Buck’s autobiography was in my father’s library, and the great white hunter stared fearlessly out from the frontispiece photograph — handsome, steely-eyed, macho, and courageous. This guy could be charged by an enraged rhino or entwined by a 30-foot python and never flinch. A true boy’s hero — of yesteryear.
By the time my own children started reading, there were new zoologist heroes — and heroines! Joy Adamson, Jane Goodall, Dian Fossey. And the book titles were different: Bring ‘Em Back Alive was replaced by Living Free and Gorillas in the Mist. Clearly, a change had occurred in public attitudes about animals in captivity and in the wild.
Following my visit to Franklin Park’s new pavilion, I looked again at Frank Buck’s book. Somehow, the dashing adventurer of my boyhood was diminished. No longer a hero, but a zoological imperialist who never doubted that the wild beasts of Southeast Asia had no better fate than a cage in a Western zoo. Nothing motivates animals more than fear, wrote Buck, and like the other assorted agents of empire who hung about the bar of Singapore’s Raffles Hotel, he knew how to use fear to bring his quarry to heel.
But give Frank Buck this: While his friends entertained themselves by blasting away at wild beasts with elephant guns, he brought ’em back alive. Alas, Buck’s animals were saved from the trophy room wall only to spend their lives confined in the grim cages of our nation’s zoos.
A new emphasis
Now, all that is changed. Zoos are no longer interested in merely collecting animals for display. Their new agendas emphasize education, breeding, and conservation. No contemporary zoo of any stature will display a rare or vulnerable animal unless it intends to promote an increase in that species’ population.

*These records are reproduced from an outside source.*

(* ===== verification/Intensity.v ===== *)
(** * Restart intensity (supervisor/intensity.rs)

    The ring of restart timestamps of a supervisor, and the proof that after any
    history of restarts it decides "more than [max_restarts] restarts within the
    last [window]" exactly. *)

From stdpp Require Import sorting.
From S2P Require Import Prelude.

#[local] Open Scope Z_scope.
#[local] Open Scope list_scope.

(** [Instant] and [Duration], in nanoseconds.  An [Instant] is a 64-bit signed
    number of seconds with nanoseconds. *)
Definition NANOS : Z := 1000000000.
Definition from_secs (secs : Z) : Z := secs * NANOS.

(** [Instant::checked_sub]: [None] when the seconds leave the signed range. *)
Definition checked_sub (now window : Z) : option Z :=
  if (now - window) / NANOS <? - 2 ^ 63 then None else Some (now - window).

Record RestartIntensity := {
  max_restarts : Z;
  window : Z;
  timestamps : list Z;
}.

Definition intensity_new (max win : Z) : RestartIntensity :=
  {| max_restarts := max; window := win; timestamps := [] |}.

(** The eviction loop at the front of the ring. *)
Fixpoint evict (cutoff : Z) (ts : list Z) : list Z :=
  match ts with
  | t :: ts' => if t <? cutoff then evict cutoff ts' else ts
  | [] => []
  end.

(** [record_restart_at]: the ring after the restart, and whether the intensity
    is exceeded.  [record_restart] calls it with the clock. *)
Definition record_restart_at (now : Z) (i : RestartIntensity) : bool * RestartIntensity :=
  let ts := timestamps i ++ [now] in
  let cutoff := default now (checked_sub now (window i)) in
  let ts := evict cutoff ts in
  (max_restarts i <? Z.of_nat (length ts),
   {| max_restarts := max_restarts i; window := window i; timestamps := ts |}).

Definition reset (i : RestartIntensity) : RestartIntensity :=
  {| max_restarts := max_restarts i; window := window i; timestamps := [] |}.

Definition current_count (i : RestartIntensity) : nat := length (timestamps i).

(** The ring after a history of restarts. *)
Definition record_all (i : RestartIntensity) (history : list Z) : RestartIntensity :=
  foldl (λ i t, snd (record_restart_at t i)) i history.

(** The restarts of a history that lie in the window that ends at [now]. *)
Definition in_window (win now : Z) (history : list Z) : list Z :=
  filter (λ t, now - win ≤ t) history.

(** ** The ring is the window *)

Lemma evict_sorted cutoff ts :
  Sorted Z.le ts → evict cutoff ts = filter (λ t, cutoff ≤ t) ts.
Proof.
  intros Hs%Sorted_StronglySorted; [|intros a b c; lia].
  induction Hs as [|t ts Hs IH Hall]; cbn [evict]; [done|]. rewrite filter_cons.
  destruct (Z.ltb_spec t cutoff); case_decide; try lia; [done|].
  f_equal. symmetry. clear IH. induction Hall as [|u ts Hu Hall IH]; [done|].
  rewrite filter_cons, decide_True by lia. f_equal. apply IH. by inversion Hs.
Qed.

Lemma checked_sub_in_range now win :
  0 ≤ now → 0 ≤ win ≤ from_secs (2 ^ 63) → checked_sub now win = Some (now - win).
Proof.
  unfold checked_sub, from_secs, NANOS. intros Hn Hw.
  destruct (Z.ltb_spec ((now - win) / 1000000000) (- 2 ^ 63)) as [H|]; [|done].
  exfalso. revert H. apply Z.le_ngt. apply Z.div_le_lower_bound; lia.
Qed.

Lemma Sorted_snoc ts t :
  Sorted Z.le ts → Forall (λ u, u ≤ t) ts → Sorted Z.le (ts ++ [t]).
Proof.
  induction 1 as [|u ts Hs IH Hh]; intros Hall; [repeat constructor|].
  apply Forall_cons in Hall as [Hu Hall]. cbn. constructor; [by apply IH|].
  destruct Hh; cbn; constructor; lia.
Qed.

Lemma Sorted_filter_le c ts : Sorted Z.le ts → Sorted Z.le (filter (λ t, c ≤ t) ts).
Proof.
  intros Hs%Sorted_StronglySorted; [|intros x y z; lia]. apply StronglySorted_Sorted.
  induction Hs as [|u ts Hs IH Hall]; [constructor|]. rewrite filter_cons.
  case_decide; [|done]. constructor; [done|]. apply Forall_forall. intros x Hx.
  apply list_elem_of_filter in Hx as [_ Hx]. rewrite Forall_forall in Hall. by apply Hall.
Qed.

Lemma record_step i now :
  0 ≤ now → 0 ≤ window i ≤ from_secs (2 ^ 63) →
  Sorted Z.le (timestamps i ++ [now]) →
  record_restart_at now i =
    let ts := in_window (window i) now (timestamps i ++ [now]) in
    (max_restarts i <? Z.of_nat (length ts),
     {| max_restarts := max_restarts i; window := window i; timestamps := ts |}).
Proof.
  intros Hn Hw Hs. unfold record_restart_at. rewrite checked_sub_in_range by done.
  cbn [default from_option id]. by rewrite evict_sorted.
Qed.

(** After a history, the ring holds the part of it in the last window. *)
Lemma record_all_window max win history :
  0 ≤ win ≤ from_secs (2 ^ 63) → Forall (λ t, 0 ≤ t) history → Sorted Z.le history →
  record_all (intensity_new max win) history =
  {| max_restarts := max; window := win;
     timestamps := match last history with
                   | Some now => in_window win now history | None => [] end |}.
Proof.
  intros Hw Hpos Hs. induction history as [|now history IH] using rev_ind; [done|].
  apply Forall_app in Hpos as [Hpos Hnow]. rewrite Forall_singleton in Hnow.
  assert (Sorted Z.le history ∧ Forall (λ u, u ≤ now) history) as [Hs' Hle].
  { apply Sorted_StronglySorted in Hs; [|intros x y z; lia].
    apply StronglySorted_app in Hs as (Hle & Hs & _). split; [by apply StronglySorted_Sorted|].
    apply Forall_forall. intros x Hx. by apply Hle; [|apply list_elem_of_singleton]. }
  unfold record_all in *. rewrite foldl_snoc, IH by done. rewrite last_snoc.
  set (ts := match last history with Some _ => _ | None => _ end).
  assert (Sorted Z.le ts ∧ (∀ x, x ∈ ts ↔ x ∈ history ∧
            match last history with Some n => n - win ≤ x | None => False end)) as [Hst Hin].
  { unfold ts, in_window. destruct (last history) as [n|] eqn:El.
    - split; [by apply Sorted_filter_le|]. intros x. rewrite list_elem_of_filter. tauto.
    - split; [constructor|]. intros x. rewrite elem_of_nil. tauto. }
  rewrite record_step; cbn [window timestamps max_restarts]; [|exact Hnow|exact Hw|].
  - cbn. f_equal. unfold in_window. rewrite !filter_app. f_equal. subst ts.
    destruct (last history) as [n|] eqn:El; [|by apply last_None in El as ->].
    assert (n ≤ now) as Hn.
    { rewrite Forall_forall in Hle. apply Hle. by apply last_Some_elem_of in El. }
    unfold in_window. apply list_filter_filter_l. intros x. lia.
  - apply Sorted_snoc; [done|]. apply Forall_forall. intros x [Hx _]%Hin.
    rewrite Forall_forall in Hle. by apply Hle.
Qed.

(** C15: Recording restarts at non-decreasing times, the sliding window reports the
    intensity exceeded exactly when more than max restarts, the new one included, lie within
    the window, and the number it holds is exactly the number of those (for windows up to
    2^63 seconds). *)
Theorem intensity_exact max win history now :
  0 ≤ win ≤ from_secs (2 ^ 63) → Forall (λ t, 0 ≤ t) (history ++ [now]) →
  Sorted Z.le (history ++ [now]) →
  let '(exceeded, i) := record_restart_at now (record_all (intensity_new max win) history) in
  (exceeded = true ↔ max < Z.of_nat (length (in_window win now (history ++ [now])))) ∧
  current_count i = length (in_window win now (history ++ [now])).
Proof.
  intros Hw Hpos Hs. pose proof (record_all_window max win (history ++ [now]) Hw Hpos Hs) as H.
  unfold record_all in *. rewrite foldl_snoc in H.
  set (i := foldl _ _ history) in *. assert (max_restarts i = max) as Hm.
  { unfold i. clear. change max with (max_restarts (intensity_new max win)) at 2.
    generalize (intensity_new max win). induction history as [|t h IH]; intros j; [done|].
    cbn. by rewrite IH. }
  destruct (record_restart_at now i) as [ex i'] eqn:E. cbn [snd] in H. rewrite H.
  unfold record_restart_at in E. injection E as <- E. rewrite Hm.
  rewrite last_snoc in *. assert (timestamps i' = in_window win now (history ++ [now])) as Ht
    by (by rewrite H).
  rewrite <-E in Ht. cbn [timestamps] in Ht. rewrite Ht.
  split; [|done]. by rewrite Z.ltb_lt.
Qed.
Lemma intensity_exact_witness :
  fst (record_restart_at 25 (record_all (intensity_new 2 10) [1; 16; 20])) = true ∧
  in_window 10 25 [1; 16; 20; 25] = [16; 20; 25].
Proof.
  split; [|reflexivity].
  pose proof (intensity_exact 2 10 [1; 16; 20] 25) as H.
  destruct (record_restart_at 25 _) as [ex i]. apply H.
  - unfold from_secs, NANOS. lia.
  - repeat constructor; lia.
  - repeat constructor; lia.
  - vm_compute. reflexivity.
Defined.

(** A window longer than the clock's range makes [checked_sub] fail, and the
    ring then forgets every earlier restart instead of keeping them all. *)
Example huge_window_forgets :
  let i := intensity_new 1 (from_secs U64_MAX) in
  current_count (record_all i [1; 2; 3]) = 1%nat.
Proof. vm_compute. reflexivity. Qed.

So how should we feel about the gorillas, leopards, pygmy hippos, and other animals on display at the African Tropical Forest? Is their fate a sorry remnant of Western zoological imperialism? Or might the educational value of well-run zoos be the last best hope of animals in the wild?
The rampant destruction of tropical forests by developing nations is a far greater threat to the survival of wild animals than Frank Buck and all his trophy-seeking kind. Every 18 months the world loses an area of tropical forest equal to the size of New England. In the last 100 years, 85 percent of the habitat of the lowland gorilla has been destroyed by logging and farming. I learned these melancholy facts at the new tropical forest pavilion, and was encouraged, by a dozen exhibits and displays, to think deeply about their significance.
It is too simple to blame the developing nations; they labor under economic pressures that are largely dictated in the West. As long as wealth and conspicuous consumption count for more than zoological diversity, gorillas, leopards, and pygmy hippos face extinction. Enlightened zoological exhibits like Boston’s African Tropical Forest can play an important role in educating public values toward conservation and preservation.
I greatly admired the new pavilion, but my old misgivings about animals in cages hadn’t completely faded. I was particularly distressed to watch a gorilla snacking on glazing putty that it extracted from a window casement with a short, sharp stick. The attractiveness of the surroundings did not quite obviate the essential sadness of captivity.
But I did see hope for the animals in the eyes of children, as they hung upon the rails of moats or pressed their noses against glass. How could they not feel affection for the bongo antelope in its pin-stripe suit, the Nile monitor lizard with skin like fine Indian beadwork, or the De Brazza’s monkeys with grandpa beards? These beautiful animals must be saved and zoos can show the way.